Work instructions | Look through the listing below and report the lines that have the word "querySelectorAll" in them.

Data extract START

(** X1: the extraction returns one descriptor for each element of the
    document that one of the seven selectors matches and that is visible,
    and no other: an element that several selectors match is taken once,
    an element without rendered area or hidden by its inline style is left
    out. Each descriptor records the selector, type, trimmed text and
    attributes of its element. *)
Theorem extractFrom_each_visible_interactive_once (doc : Document) (now : Z) :
  Permutation
    (map snapshotOf (extractFrom doc now))
    (map snapshot (filter (fun el => isInteractive el && isVisible el) doc)).
Proof.
  unfold extractFrom. rewrite snapshotOf_extractFrom. unfold extractRaw.
  destruct (scan_trace doc selectors ([], []) [])
    as (V & (H1 & H2 & H3 & H4) & Hmem).
  { repeat split; try constructor. intros n []. }
  rewrite H2.
  set (L := indexed doc) in *.
  assert (HL : NoDup (map fst L)) by apply indexed_NoDup.
  assert (Hint : forall n, In n L ->
            (In (fst n) (map fst V) <-> isInteractive (snd n) = true)).
  { intros [i el] Hn. cbn [fst snd]. rewrite Hmem. unfold isInteractive.
    rewrite existsb_exists. split.
    - intros [[]|(s & Hs & Hi)]. exists s. split; [exact Hs|].
      apply in_map_iff in Hi. destruct Hi as ([j el'] & Hj & Hin').
      cbn in Hj. subst j. unfold querySelectorAll in Hin'.
      apply filter_In in Hin'. destruct Hin' as [Hin' Hm]. cbn in Hm.
      now rewrite (NoDup_fst_functional L i el el' HL Hn Hin').
    - intros (s & Hs & Hm). right. exists s. split; [exact Hs|].
      apply in_map_iff. exists (i, el). split; [reflexivity|].
      unfold querySelectorAll. apply filter_In. split; assumption. }
  assert (Hperm :
    Permutation (filter (fun n => isVisible (snd n)) V)
      (filter (fun n => isInteractive (snd n) && isVisible (snd n)) L)).
  { apply NoDup_Permutation.
    - apply NoDup_filter. eapply NoDup_map_inv; eauto.
    - apply NoDup_filter. eapply NoDup_map_inv; eauto.
    - intros n. rewrite !filter_In, andb_true_iff. split.
      + intros [HV Hv]. pose proof (H4 n HV) as HnL.
        repeat split; auto. apply (Hint n HnL). now apply in_map.
      + intros [HnL [Hi Hv]]. split; [|exact Hv].
        apply (Hint n HnL) in Hi. apply in_map_iff in Hi.
        destruct Hi as (n' & Hfst & Hn').
        destruct n as [i el], n' as [i' el']. cbn in Hfst. subst i'.
        now rewrite (NoDup_fst_functional L i el el' HL HnL (H4 _ Hn')). }
  apply (Permutation_map (fun n => snapshot (snd n))) in Hperm.
  eapply Permutation_trans; [exact Hperm|].
  replace (map (fun n => snapshot (snd n))
             (filter (fun n => isInteractive (snd n) && isVisible (snd n)) L))
    with (map snapshot
            (filter (fun el => isInteractive el && isVisible el) doc));
    [apply Permutation_refl|].
  rewrite <- (indexed_snd doc 0) at 1. fold (indexed doc). fold L.
  generalize L. clear. intros L.
  induction L as [|[i el] L IH]; cbn [map filter snd]; [reflexivity|].
  destruct (isInteractive el && isVisible el); cbn [map snd];
    now rewrite IH.
Qed.

(** ** Extraction: identifiers *)

Lemma ofZ_inj (a b : Z) : ofZ a = ofZ b -> a = b.
Proof.
  unfold ofZ. intros H.
  assert (Hnonnil : forall z, Z.to_int z <> Decimal.Pos Decimal.Nil
                              /\ Z.to_int z <> Decimal.Neg Decimal.Nil).
  { intros [|p|p]; cbn; split; try discriminate;
      intros [= E]; now apply (Unsigned.to_uint_nonnil p). }
  apply DecimalZ.to_int_inj.
  assert (E : Some (Z.to_int a) = Some (Z.to_int b)).
  { rewrite <- (NilZero.isi (Z.to_int a)) by apply Hnonnil.
    rewrite <- (NilZero.isi (Z.to_int b)) by apply Hnonnil.
    now rewrite H. }
  now injection E.
Qed.

Lemma ofNat_inj (i j : nat) : ofNat i = ofNat j -> i = j.
Proof. unfold ofNat. intros H. apply ofZ_inj in H. lia. Qed.

Lemma append_inj_l (a x y : string) : a ++ x = a ++ y -> x = y.
Proof. induction a as [|c a IH]; cbn; [auto|]. intros [= H]. auto. Qed.

Lemma extractFrom_ids (now : Z) (raw : list RawElement) :
  forall i,
    map ElementMapping.id (mapWithIndex (toElementMapping now) i raw)
    = map (fun j => "element-" ++ ofZ now ++ "-" ++ ofNat j)
        (seq i (List.length raw)).
Proof.
  induction raw as [|r raw IH]; intros i; simpl; [reflexivity|].
  now rewrite IH.
Qed.

Lemma NoDup_map_injective {A C : Type} (f : A -> C) (l : list A) :
  (forall x y, f x = f y -> x = y) -> NoDup l -> NoDup (map f l).
Proof.
  intros Hinj. induction 1 as [|x l Hx Hl IH]; simpl; constructor; auto.
  intros Hin. apply in_map_iff in Hin. destruct Hin as (y & E & Hy).
  apply Hinj in E. now subst.
Qed.

(** X2: the descriptors of one extraction have pairwise distinct ids. *)
Theorem extractFrom_ids_distinct (doc : Document) (now : Z) :
  NoDup (map ElementMapping.id (extractFrom doc now)).
Proof.
  unfold extractFrom. rewrite extractFrom_ids.
  apply NoDup_map_injective; [|apply seq_NoDup].
  intros i j H. do 3 apply append_inj_l in H. now apply ofNat_inj.
Qed.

Data extract END

Output below |
      cbn in Hj. subst j. unfold querySelectorAll in Hin'.
      unfold querySelectorAll. apply filter_In. split; assumption. }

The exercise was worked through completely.